The unanimous judgment upheld the decision by the Medical Practitioners Tribunal (MPT) last year to suspend her for a year, describing it as “humane and balanced”.
It followed the highly unusual move by the General Medical Council (GMC), which sets the profession’s rules, of taking its own tribunal to court to try and get the registrar banned.
Jack Adcock, who had Down’s syndrome and a known heart condition, died at Leicester Royal Infirmary in 2011 less than 12 hours after being admitted with sickness and diarrhoea.
Dr Bawa-garba misdiagnosed his condition as gastroenteritis and was given a 24-month suspended prison sentence for manslaughter on the grounds of gross negligence in December 2015. But on the day Jack died, an IT failure had caused all the hospital’s blood test results to be delayed.
There were also staff shortages meaning a consultant was unavailable all morning and two out of three nurses on the unit were from an agency.
Yesterday’s Court of Appeal decision effectively justifies the MPT’S conclusion that Dr Bawa-garba should receive a lighter sanction in recognition that the failures were not all hers.
It has been welcomed by the medical community, which had warned that the case risked entrenching a blame culture in the NHS, preventing clinicians learning from their mistakes.
Earlier this year Jeremy Hunt, then health secretary, said the case had caused “huge concern” of a chilling effect on learning in the health service.
He later said doctors should not face prosecution where “honest mistakes” kill or seriously harm patients.
However, Nicola and Vic Adcock, Jack’s parents, have called for Dr Bawabarba, who was working her first acute shift since returning from maternity leave when the tragedy happened, to be banned.

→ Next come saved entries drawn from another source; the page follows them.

(* ===== verification/AsioClient.v ===== *)
(** The HTTP client over asio: asio-http/tcp_connector.cpp, which looks up and
    connects to a host, and asio-http/http_client.cpp, which sends requests
    and reads responses.  Both only start operations of asio and are called
    back when one completes: the operations that are under way are a list, and
    a completion brings its result. *)
From stdpp Require Import list.
From S2P Require Import Prelude Status ReadWriteBuffer HttpLex Interfaces HeaderStore HeaderHandler HeaderParser BodyParsers.

(** * The operations of asio, and what the client tells *)

Section asio.
Context {A : Type}.

(** An address and a port. *)
Definition endpoint : Type := A * Z.

(** [async_resolve] of a host, [async_connect], [async_write] of a list of
    buffers, and [async_read_some] into the read buffer of the client. *)
Inductive operation :=
  | Resolve (host : list Z)
  | Connect (e : endpoint)
  | Write (buffers : list (list Z))
  | Read.

(** How an operation ended: with an error or not; what a lookup found; what a
    read stored. *)
Inductive completion :=
  | Resolved (error : bool) (iter : list endpoint)
  | Connected (error : bool)
  | Written (error : bool)
  | Received (error : bool) (bytes : list Z).

(** Which operation ends so. *)
Definition ends (o : operation) (c : completion) : bool :=
  match o, c with
  | Resolve _, Resolved _ _ | Connect _, Connected _ | Write _, Written _ | Read, Received _ _ => true
  | _, _ => false
  end.

(** The first operation of its kind is the one that ends. *)
Fixpoint without (c : completion) (pending : list operation) : option (list operation) :=
  match pending with
  | [] => None
  | o :: pending => if ends o c then Some pending else p ← without c pending; Some (o :: p)
  end.

End asio.
Arguments endpoint A : clear implicits.
Arguments operation A : clear implicits.
Arguments completion A : clear implicits.

(** The calls of i_connect_handler.hpp's and i_http_connection_handler.hpp's
    interfaces.  They return nothing.  [headers_complete] stands here with the
    framing of the body that the header announced. *)
Inductive notice :=
  | connect_failed
  | dns_failed
  | send_failed
  | invalid_peer_header
  | invalid_peer_body
  | headers_complete (encoding : http.BODY_ENCODING) (size : Z)
  | request_complete
  | accept_peer_body (bytes : list Z).

(** * The connector *)
Module tcp_connector.
Section connector.
Context {A : Type}.

(** [p_s_] tells whether the pointer owns a socket; an endpoint that was
    constructed by default is none. *)
Record t := TcpConnector {
  endpoint_ : option (endpoint A);
  p_s_ : bool;
  port_ : Z
}.

(** The socket is used without a check that there is one. *)
Definition connect (c : t) : res (operation A) :=
  if c.(p_s_) then e ← of_option c.(endpoint_); Ok (Connect e) else Undef.

(** The constructor with an endpoint; [port] is the member it leaves unset. *)
Definition make_endpoint (e : endpoint A) (port : Z) : res (t * operation A) :=
  let c := TcpConnector (Some e) false port in
  o ← connect c;
  Ok (c, o).

(** The constructor with a host name. *)
Definition make (host : list Z) (port : Z) : t * operation A :=
  (TcpConnector None false port, Resolve host).

Definition resolve_handler (error : bool) (iter : list (endpoint A)) (c : t)
    : res (t * list (operation A) * list notice) :=
  match error, iter with
  | false, e :: _ =>
      let c := TcpConnector (Some (e.1, u16 c.(port_))) true c.(port_) in
      o ← connect c;
      Ok (c, [o], [])
  | _, _ => Ok (c, [], [dns_failed])
  end.

End connector.
Arguments t A : clear implicits.
End tcp_connector.

(** * The state of the socket *)
Module stream_socket_connection_state.

Inductive SOCKET_STATE := DISCONNECTED | CONNECTED_FOR_READ | CONNECTED_FOR_WRITE | CONNECTED_FOR_READ_AND_WRITE.

Definition value (s : SOCKET_STATE) : Z :=
  match s with
  | DISCONNECTED => 0 | CONNECTED_FOR_READ => 1 | CONNECTED_FOR_WRITE => 2 | CONNECTED_FOR_READ_AND_WRITE => 3
  end.

Definition make : SOCKET_STATE := DISCONNECTED.

Definition connect (s : SOCKET_STATE) : SOCKET_STATE :=
  match s with DISCONNECTED => CONNECTED_FOR_READ_AND_WRITE | _ => s end.

Definition shutdown_read (s : SOCKET_STATE) : SOCKET_STATE :=
  match s with
  | CONNECTED_FOR_READ => DISCONNECTED
  | CONNECTED_FOR_READ_AND_WRITE => CONNECTED_FOR_WRITE
  | _ => s
  end.

Definition shutdown_write (s : SOCKET_STATE) : SOCKET_STATE :=
  match s with
  | CONNECTED_FOR_WRITE => DISCONNECTED
  | CONNECTED_FOR_READ_AND_WRITE => CONNECTED_FOR_READ
  | _ => s
  end.

Definition disconnect (s : SOCKET_STATE) : SOCKET_STATE := DISCONNECTED.

(** The two tests are of the constants, not of the state. *)
Definition truth (z : Z) : bool := negb (z =? 0).
Definition connected_for_read (s : SOCKET_STATE) : bool :=
  truth (value CONNECTED_FOR_READ) || truth (value CONNECTED_FOR_READ_AND_WRITE).
Definition connected_for_write (s : SOCKET_STATE) : bool :=
  truth (value CONNECTED_FOR_WRITE) || truth (value CONNECTED_FOR_READ_AND_WRITE).

End stream_socket_connection_state.

(** * The client *)
Module http_client.
Import stream_socket_connection_state.

Inductive MESSAGE_STATE := PARSE_RESPONSE_HEADER | PARSE_BODY.
Inductive PARSE_RESULT := INCOMPLETE | COMPLETE | DENY.

(** The receiver of the body: what is told so far.  A buffer whose window is
    not empty is handed on; the write position stays where it is. *)
Definition handle_body (told : list notice) (buffer : read_write_buffer) (b_complete : bool)
    : res (list notice * read_write_buffer * http.STATUS) :=
  let start_position := s32 (rwb.get_write_position buffer) in
  let num_bytes_to_write := s32 (u32 (rwb.get_write_end_position buffer - start_position)) in
  if 0 <? num_bytes_to_write then
    _ ← rwb.at_ buffer start_position;
    raw ← rwb.get_raw_buffer buffer;
    bytes ← rwb.range raw start_position (start_position + num_bytes_to_write);
    Ok (told ++ [accept_peer_body bytes], buffer, http.COMPLETE)
  else Ok (told, buffer, http.COMPLETE).

#[export] Instance body_receiver : i_body_receiver (list notice) := {
  set_body_encoding told _ := told;
  set_body := handle_body;
  set_chunk_size told _ := Ok told;
  forward_chunk_size told := Ok (told, http.COMPLETE);
  forward_chunk_trailer told := Ok (told, http.COMPLETE)
}.

Section client.
Context {A : Type}.

(** The members.  [p_socket_] tells whether the pointer owns a socket; the
    message in [header_handler_] is [response_]. *)
Record t := HttpClient {
  connector_ : tcp_connector.t A;
  p_socket_ : bool;
  request_queue_ : list (list (list Z));
  read_buffer_ : read_write_buffer;
  header_handler_ : header_handler.t;
  header_parser_ : header_parser.t;
  body_parser_ : body_parser.t;
  response_state_ : MESSAGE_STATE;
  socket_state_ : SOCKET_STATE
}.

(** The client, the pool of headers it was given, the operations it started,
    and what it told. *)
Record state := State {
  client_ : t;
  cache_ : header_cache;
  pending : list (operation A);
  told : list notice
}.

(** Assignments to the members. *)
Definition with_client (c : t) (s : state) : state := State c s.(cache_) s.(pending) s.(told).
Definition tell (n : notice) (s : state) : state := State s.(client_) s.(cache_) s.(pending) (s.(told) ++ [n]).
Definition starts (o : operation A) (s : state) : state :=
  State s.(client_) s.(cache_) (s.(pending) ++ [o]) s.(told).
Definition with_connection (k : tcp_connector.t A) (p : bool) (q : list (list (list Z))) (st : SOCKET_STATE) (c : t) : t :=
  HttpClient k p q c.(read_buffer_) c.(header_handler_) c.(header_parser_) c.(body_parser_) c.(response_state_) st.
Definition with_response (b : read_write_buffer) (h : header_handler.t) (p : header_parser.t) (bp : body_parser.t)
    (r : MESSAGE_STATE) (c : t) : t :=
  HttpClient c.(connector_) c.(p_socket_) c.(request_queue_) b h p bp r c.(socket_state_).
Definition with_buffer (b : read_write_buffer) (c : t) : t :=
  with_response b c.(header_handler_) c.(header_parser_) c.(body_parser_) c.(response_state_) c.
Definition with_state (r : MESSAGE_STATE) (c : t) : t :=
  with_response c.(read_buffer_) c.(header_handler_) c.(header_parser_) c.(body_parser_) r c.
Definition with_socket_state (st : SOCKET_STATE) (c : t) : t :=
  with_connection c.(connector_) c.(p_socket_) c.(request_queue_) st c.

(** The constructor; [body_encoding] is a member of the body parser that is
    left unset. *)
Definition make (host : list Z) (port : Z) (cache : header_cache) (body_encoding : http.BODY_ENCODING) : res state :=
  let '(k, o) := tcp_connector.make host port in
  '(h, cache) ← header_handler.make (message_buffer.make true 15 15 15 50) RESPONSE cache;
  Ok (State (HttpClient k false [] (rwb.make 5000) h header_parser.make (body_parser.make body_encoding)
        PARSE_RESPONSE_HEADER stream_socket_connection_state.make) cache [o] []).

(** ** Sending *)

Definition write_request (request : list (list Z)) (s : state) : res state :=
  if s.(client_).(p_socket_) then Ok (starts (Write request) s) else Undef.

Fixpoint write_requests (requests : list (list (list Z))) (s : state) : res state :=
  match requests with
  | [] => Ok s
  | r :: requests => s ← write_request r s; write_requests requests s
  end.

(** The socket comes from the connector, whose pointer is null afterwards. *)
Definition connect_handler (p_socket : bool) (s : state) : res state :=
  let c := s.(client_) in
  let k := tcp_connector.TcpConnector c.(connector_).(tcp_connector.endpoint_) false c.(connector_).(tcp_connector.port_) in
  s ← write_requests c.(request_queue_)
        (with_client (with_connection k p_socket c.(request_queue_) (connect c.(socket_state_)) c) s);
  let c := s.(client_) in
  Ok (with_client (with_connection c.(connector_) c.(p_socket_) [] c.(socket_state_) c) s).

Definition make_request (message : message_buffer.t) (s : state) : res state :=
  let c := s.(client_) in
  buffers ← message_buffer.get_const_buffers message;
  if negb c.(p_socket_) then
    Ok (with_client (with_connection c.(connector_) c.(p_socket_) (c.(request_queue_) ++ [buffers]) c.(socket_state_) c) s)
  else write_request buffers s.

(** [async_read_some] into the whole vector of the buffer. *)
Definition read_some (s : state) : res state :=
  if s.(client_).(p_socket_) then Ok (starts Read s) else Undef.

Definition request_write_handler (error : bool) (s : state) : res state :=
  let c := s.(client_) in
  if error then Ok (tell send_failed (with_client (with_socket_state (shutdown_write c.(socket_state_)) c) s))
  else read_some (with_client (with_state PARSE_RESPONSE_HEADER c) s).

Mrs Adcock said: “I’m absolutely disgusted and devastated. I think this sets a precedent for all the doctors to basically go out and do whatever they wish do to. What she did that day, I will never, ever, ever forgive her for.”
Announcing the ruling, Master of the Rolls Sir Terence Etherton said: “The members of the court express their deep sympathy with Jack’s parents, who attended the hearing in person, as well as respect for the dignified and resolute way in which they have coped with a terrible loss. No concerns have ever been raised about the clinical competence of Dr Bawa-garba, other than in relation to Jack’s death.”
The tribunal was satisfied her actions in relation to Jack were neither deliberate nor reckless, that she had remedied the deficiencies in her clinical skills and did not present a continuing risk to patients, and that the risk of her clinical practice suddenly and without explanation falling below the standards expected was no higher than for any other reasonably competent doctor.
Prof Jane Dacre, chairman of the Royal College of Physicians, said: “We hope the judgment will provide some reassurance to doctors, particularly our trainees, that they will be protected if they make a mistake.”